An Afghan community group leader says he believes at least eight asylum seeker boats have sunk en route to Australia since 2008.
Hassan Ghulam, the President of the Hazara Ethnic Society in Australia, says hundreds of people have disappeared while making the dangerous sea voyage.
Ghulam says he has researched the fate of one boat in particular, which set out from a port near Jakarta n October 2009 aiming for Christmas Island
He says the boat did not arrive and there is no sign of the 103 people believed to have been on board.
“Some relatives of the people who were on that boat have contacted me and they have asked me to find out where their family members are”, he told SBS.
“I have asked individuals who are in detention centres, like on Christmas Island, as well as in the other detention centres and most of them have said that boat has perished.
Ghulam says he just wants to find out what happened to the boat so he can tell the families of those missing.
He says he contacted the Customs and Border Protection Service, but it denied any knowledge of such a boat.
The service has displayed a lack of interest in reports of missing boats, says Ghulam.
But he says he doubts such boats could be missed by Australian surveillance.
The Refugee Action Coalition’s Ian Rintoul says he’s also convinced that boats have disappeared because relatives of those on board had been expecting them.
“There are a number of fairly well-known ones. There are a couple that seemed like Tamil boats probably, in the Indian Ocean, but it’s well-documented that people have drowned on the way here… that have gone into distress in Indonesian waters and some others have almost certainly disappeared. There’s one particular one that’s from 2008, probably October 2008, where we think probably 105 people may have been on that boat and have disappeared.
Both Rintoul and Ghulam say an independent inquiry should be held into the level of knowledge that Australian authorities have about asylum seeker boats that sink before making it to Australia
Rintoul says authorities should release whatever information they have.
“I think it would be very useful to have that kind of information. Clearly there are high level exchanges between Australia and Indonesia about boats that are leaving and there’s a certain amount of knowledge that would be held by respective border protection authorities. And I think it would be very useful to know at what level those boats are under surveillance”, he says.
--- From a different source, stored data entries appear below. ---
(** * Pod sidecar handler: job orchestration, event-stream monitoring,
      output collection and callback delivery ([sidecar/handler.py]).

    The sidecar is sequential code that talks to three outside parties: the
    engine over HTTP, the engine's websocket, and the caller's callback
    endpoint.  The embedding is a state-and-exception monad over a [world]
    that records every outside call in order; what the outside answers is
    given by an [env] of answer functions indexed by the position of the call
    in that record.  Every theorem quantifies over the whole [env], so it
    holds for every behaviour of the engine and of the network. *)

From Stdlib Require Import ZArith Ascii String List Bool Lia.
From stdpp Require Import base strings list gmap pretty.

#[local] Open Scope Z_scope.

(** ** Python values as the handler sees them *)

(** What [json.loads] and [Response.json] produce.  JSON numbers are kept to
    the integers: no field the handler inspects is numeric in the engine's
    protocol, and a float has no exact image here.  A dict is an association
    list in insertion order with distinct keys. *)
#[warnings="-register-all"]
Inductive json : Type :=
| JNull
| JBool (b : bool)
| JNum (n : Z)
| JStr (s : string)
| JArr (items : list json)
| JObj (fields : list (string * json)).

#[global] Instance json_inhabited : Inhabited json := populate JNull.

Inductive exn_class : Type :=
| KeyError
| IndexError
| AttributeError
| TypeError
| ValueError
| HTTPError
| JSONDecodeError
| WebSocketTimeoutException
| WebSocketConnectionClosedException
| OtherException (name : string).

#[global] Instance exn_class_eq_dec : EqDecision exn_class.
Proof. solve_decision. Defined.

(** An exception object; [exn_msg] is what [str(e)] renders. *)
Record exn : Type := Exn { exn_kind : exn_class; exn_msg : string }.

#[global] Instance exn_eq_dec : EqDecision exn.
Proof. solve_decision. Defined.

(** The parts of the Python runtime that are used but not spelled out:
    [repr] of a list or dict (reached by [str] and by f-strings) and the
    lenient [base64.b64decode] applied to caller-supplied image data. *)
Record pylib : Type := PyLib {
  py_repr : json -> string;
  py_b64decode : string -> exn + string
}.

(** *** Dicts *)

Fixpoint dict_get {A : Type} (k : string) (d : list (string * A)) : option A :=
  match d with
  | [] => None
  | (k', v) :: d' => if String.eqb k k' then Some v else dict_get k d'
  end.

(** [d[k] = v]: overwrite in place, or append a new key at the end. *)
Fixpoint dict_set {A : Type} (k : string) (v : A) (d : list (string * A))
  : list (string * A) :=
  match d with
  | [] => [(k, v)]
  | (k', v') :: d' =>
      if String.eqb k k' then (k, v) :: d' else (k', v') :: dict_set k v d'
  end.

(** [{**a, **b}] with [a] already built. *)
Definition dict_update {A : Type} (a b : list (string * A)) : list (string * A) :=
  fold_left (fun d kv => dict_set (fst kv) (snd kv) d) b a.

(** *** Truth value, equality, [str] *)

Definition py_truthy (v : json) : bool :=
  match v with
  | JNull => false
  | JBool b => b
  | JNum n => negb (n =? 0)
  | JStr s => negb (String.eqb s "")
  | JArr l => match l with [] => false | _ => true end
  | JObj f => match f with [] => false | _ => true end
  end.

(** Python's [==] on decoded JSON: [True == 1], lists compare position by
    position, dicts compare key by key regardless of order. *)
Fixpoint py_eq (a b : json) : bool :=
  match a, b with
  | JNull, JNull => true
  | JBool x, JBool y => Bool.eqb x y
  | JBool x, JNum n | JNum n, JBool x => n =? (if x then 1 else 0)
  | JNum x, JNum y => x =? y
  | JStr x, JStr y => String.eqb x y
  | JArr xs, JArr ys =>
      (fix go (xs ys : list json) : bool :=
         match xs, ys with
         | [], [] => true
         | x :: xs', y :: ys' => py_eq x y && go xs' ys'
         | _, _ => false
         end) xs ys
  | JObj fa, JObj fb =>
      Nat.eqb (length fa) (length fb) &&
      (fix go (fa : list (string * json)) : bool :=
         match fa with
         | [] => true
         | (k, v) :: fa' =>
             match dict_get k fb with
             | Some v' => py_eq v v' && go fa'
             | None => false
             end
         end) fa
  | _, _ => false
  end.

Definition is_None (v : json) : bool :=
  match v with JNull => true | _ => false end.

Definition py_str (L : pylib) (v : json) : string :=
  match v with
  | JNull => "None"
  | JBool true => "True"
  | JBool false => "False"
  | JNum n => pretty n
  | JStr s => s
  | JArr _ | JObj _ => py_repr L v
  end.

Definition py_type_name (v : json) : string :=
  match v with
  | JNull => "NoneType"
  | JBool _ => "bool"
  | JNum _ => "int"
  | JStr _ => "str"
  | JArr _ => "list"
  | JObj _ => "dict"
  end.

Definition attribute_error (v : json) (attr : string) : exn :=
  Exn AttributeError
      ("'" +:+ py_type_name v +:+ "' object has no attribute '" +:+ attr +:+ "'").

Definition type_error (msg : string) : exn := Exn TypeError msg.

(** [d.get(k, default)]: only a dict has the method. *)
Definition py_get (d : json) (k : string) (default : json) : exn + json :=
  match d with
  | JObj fields => inr (from_option id default (dict_get k fields))
  | _ => inl (attribute_error d "get")
  end.

(** [d.items()] *)
Definition py_items (d : json) : exn + list (string * json) :=
  match d with
  | JObj fields => inr fields
  | _ => inl (attribute_error d "items")
  end.

Definition chars_of (s : string) : list json :=
  (fun c => JStr (String c "")) <$> list_ascii_of_string s.

(** [for x in v]: a list yields its items, a dict its keys, a str its
    characters; anything else is not iterable. *)
Definition py_iter (v : json) : exn + list json :=
  match v with
  | JArr items => inr items
  | JObj fields => inr ((fun kv => JStr (fst kv)) <$> fields)
  | JStr s => inr (chars_of s)
  | _ => inl (type_error ("'" +:+ py_type_name v +:+ "' object is not iterable"))
  end.

Definition unhashable (v : json) : exn :=
  type_error ("unhashable type: '" +:+ py_type_name v +:+ "'").

(** Python indexing of a sequence: a negative index counts from the end. *)
Definition py_index {A : Type} (l : list A) (i : Z) : option A :=
  let n := Z.of_nat (length l) in
  if (0 <=? i) && (i <? n) then l !! Z.to_nat i
  else if (- n <=? i) && (i <? 0) then l !! Z.to_nat (n + i)
  else None.

(** *** Strings *)

Fixpoint is_substring (sub s : string) : bool :=
  String.prefix sub s ||
  match s with
  | EmptyString => false
  | String _ s' => is_substring sub s'
  end.

Definition ends_with (s suffix : string) : bool :=
  String.prefix (String.rev suffix) (String.rev s).

Definition ends_with_any (s : string) (suffixes : list string) : bool :=
  existsb (ends_with s) suffixes.

(** Text after the first occurrence of [c], when there is one:
    [s.split(c, 1)[1]] under the guard [c in s]. *)
Fixpoint after_first (c : ascii) (s : string) : option string :=
  match s with
  | EmptyString => None
  | String a s' => if Ascii.eqb a c then Some s' else after_first c s'
  end.

(** [s.rsplit(c, 1)] under the guard [c in s]: the text before and after the
    last occurrence of [c]. *)
Fixpoint rsplit_last (c : ascii) (s : string) : option (string * string) :=
  match s with
  | EmptyString => None
  | String a s' =>
      match rsplit_last c s' with
      | Some (l, r) => Some (String a l, r)
      | None => if Ascii.eqb a c then Some (EmptyString, s') else None
      end
  end.

Definition lower_ascii (a : ascii) : ascii :=
  let n := N_of_ascii a in
  if ((65 <=? n) && (n <=? 90))%N then ascii_of_N (n + 32) else a.

(** [s.lower()] on the ASCII range. *)
Fixpoint str_lower (s : string) : string :=
  match s with
  | EmptyString => EmptyString
  | String a s' => String (lower_ascii a) (str_lower s')
  end.

Definition hex_digit (n : N) : ascii :=
  if (n <? 10)%N then ascii_of_N (48 + n) else ascii_of_N (55 + n).

Definition url_safe (a : ascii) : bool :=
  let n := N_of_ascii a in
  ((48 <=? n) && (n <=? 57) || (65 <=? n) && (n <=? 90) ||
   (97 <=? n) && (n <=? 122))%N ||
  existsb (Ascii.eqb a) ["_"; "."; "-"; "~"]%char.

(** [urllib.parse.quote_plus] *)
Fixpoint quote_plus (s : string) : string :=
  match s with
  | EmptyString => EmptyString
  | String a s' =>
      if Ascii.eqb a " "%char then String "+"%char (quote_plus s')
      else if url_safe a then String a (quote_plus s')
      else let n := N_of_ascii a in
           String "%"%char
             (String (hex_digit (n / 16)) (String (hex_digit (n mod 16)) (quote_plus s')))
  end.

(** [urllib.parse.urlencode] of a dict of str keys. *)
Definition urlencode (L : pylib) (params : list (string * json)) : string :=
  let pair kv := quote_plus (fst kv) +:+ "=" +:+ quote_plus (py_str L (snd kv)) in
  match params with
  | [] => ""
  | kv :: rest => fold_left (fun acc kv' => acc +:+ "&" +:+ pair kv') rest (pair kv)
  end.

(** [range(n)] *)
Definition py_range (n : Z) : list Z := Z.of_nat <$> seq 0 (Z.to_nat n).

(** *** Membership and subscription *)

(** [x in c] *)
Definition py_contains (c x : json) : exn + bool :=
  match c with
  | JObj fields =>
      match x with
      | JStr k => inr (bool_decide (is_Some (dict_get k fields)))
      | JArr _ | JObj _ => inl (unhashable x)
      | _ => inr false
      end
  | JArr items => inr (existsb (fun item => py_eq item x) items)
  | JStr s =>
      match x with
      | JStr sub => inr (is_substring sub s)
      | _ => inl (type_error ("'in <string>' requires string as left operand, not "
                               +:+ py_type_name x))
      end
  | _ => inl (type_error ("argument of type '" +:+ py_type_name c +:+ "' is not iterable"))
  end.

Definition index_of (x : json) : option Z :=
  match x with
  | JNum n => Some n
  | JBool b => Some (if b then 1 else 0)
  | _ => None
  end.

(** [c[x]] *)
Definition py_getitem (L : pylib) (c x : json) : exn + json :=
  match c with
  | JObj fields =>
      match x with
      | JStr k =>
          match dict_get k fields with
          | Some v => inr v
          | None => inl (Exn KeyError ("'" +:+ k +:+ "'"))
          end
      | JArr _ | JObj _ => inl (unhashable x)
      | _ => inl (Exn KeyError (py_str L x))
      end
  | JArr items =>
      match index_of x with
      | Some i =>
          match py_index items i with
          | Some v => inr v
          | None => inl (Exn IndexError "list index out of range")
          end
      | None => inl (type_error ("list indices must be integers or slices, not "
                                  +:+ py_type_name x))
      end
  | JStr s =>
      match index_of x with
      | Some i =>
          match py_index (chars_of s) i with
          | Some v => inr v
          | None => inl (Exn IndexError "string index out of range")
          end
      | None => inl (type_error ("string indices must be integers, not '"
                                  +:+ py_type_name x +:+ "'"))
      end
  | _ => inl (type_error ("'" +:+ py_type_name c +:+ "' object is not subscriptable"))
  end.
“Of course the most important thing is how effectively they’re monitored in order to provide assistance.”
The government’s Customs and Border Protection Service says it is not aware of any vessels that have sunk at sea that have not already been “publicly disclosed”.
But Customs did not elaborate on which boats it believed to have been “publicly disclosed”.
Customs also refused to outline any surveillance measures in place to track asylum seeker boats, saying it is inappropriate to comment on “intelligence matters”.
The boat crash at Christmas Island has reignited the political debate over asylum seeker policy, with calls for both a toughening and a softening of the government’s stance.
Independent MP Andrew Wilkie has called for a doubling of Australia’s refugee intake, as well as a new approach to prevent suffering to asylum seekers.
The federal opposition, meanwhile, has called on the government to return to the policies of former Prime Minister John Howard
Taking the risk
But Hassan Ghulam says the dangerous journeys faced by potential asylum seekers do not deter them.
“Most of these asylum seekers have been on death row and now they are making their last risks, you know, and after that last risk they have the idea that they will be in a nice, peaceful place, you know, with a good record of human rights observation. which is Australia – so they are taking that final risk but unfortunately they are not making it.”
One Iraqi refugee in Australia, Chehab Saymari, says he lost his brother-in-law, three of his wife’s sisters, and two of their children during last week’s boat accident at Christmas Island.
He says he was told of their deaths by one of the people who was rescued by Australian authorities.
But Saymari says asylum seekers will continue to come.
“The government should process asylum seekers offshore in Indonesia. And if they want to play the death game with people, it is their business. But they should expect people to protest, to talk and to write about it.”